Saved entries
------------------------------------------------------------
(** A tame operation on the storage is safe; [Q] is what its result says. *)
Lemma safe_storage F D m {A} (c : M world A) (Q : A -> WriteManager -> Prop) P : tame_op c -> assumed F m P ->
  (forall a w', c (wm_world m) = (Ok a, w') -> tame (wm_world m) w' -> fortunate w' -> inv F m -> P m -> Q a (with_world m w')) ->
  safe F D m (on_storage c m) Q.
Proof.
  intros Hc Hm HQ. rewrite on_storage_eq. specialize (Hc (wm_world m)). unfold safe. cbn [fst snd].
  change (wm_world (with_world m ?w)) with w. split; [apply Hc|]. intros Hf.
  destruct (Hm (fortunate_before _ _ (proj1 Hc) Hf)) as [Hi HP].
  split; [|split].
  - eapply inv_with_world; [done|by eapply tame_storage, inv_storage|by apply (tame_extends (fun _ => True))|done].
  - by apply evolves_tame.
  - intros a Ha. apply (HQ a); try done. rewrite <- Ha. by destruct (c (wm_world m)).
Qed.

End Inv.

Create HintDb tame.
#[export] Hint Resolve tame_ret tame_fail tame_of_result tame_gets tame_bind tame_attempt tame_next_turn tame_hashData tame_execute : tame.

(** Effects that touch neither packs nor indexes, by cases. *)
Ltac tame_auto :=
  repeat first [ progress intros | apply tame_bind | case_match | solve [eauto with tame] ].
------------------------------------------------------------
* [What the exercise asks] Please restate every record above word for word.

* [Answer to the exercise]
(** A tame operation on the storage is safe; [Q] is what its result says. *)
Lemma safe_storage F D m {A} (c : M world A) (Q : A -> WriteManager -> Prop) P : tame_op c -> assumed F m P ->
  (forall a w', c (wm_world m) = (Ok a, w') -> tame (wm_world m) w' -> fortunate w' -> inv F m -> P m -> Q a (with_world m w')) ->
  safe F D m (on_storage c m) Q.
Proof.
  intros Hc Hm HQ. rewrite on_storage_eq. specialize (Hc (wm_world m)). unfold safe. cbn [fst snd].
  change (wm_world (with_world m ?w)) with w. split; [apply Hc|]. intros Hf.
  destruct (Hm (fortunate_before _ _ (proj1 Hc) Hf)) as [Hi HP].
  split; [|split].
  - eapply inv_with_world; [done|by eapply tame_storage, inv_storage|by apply (tame_extends (fun _ => True))|done].
  - by apply evolves_tame.
  - intros a Ha. apply (HQ a); try done. rewrite <- Ha. by destruct (c (wm_world m)).
Qed.

End Inv.

Create HintDb tame.
#[export] Hint Resolve tame_ret tame_fail tame_of_result tame_gets tame_bind tame_attempt tame_next_turn tame_hashData tame_execute : tame.

(** Effects that touch neither packs nor indexes, by cases. *)
Ltac tame_auto :=
  repeat first [ progress intros | apply tame_bind | case_match | solve [eauto with tame] ].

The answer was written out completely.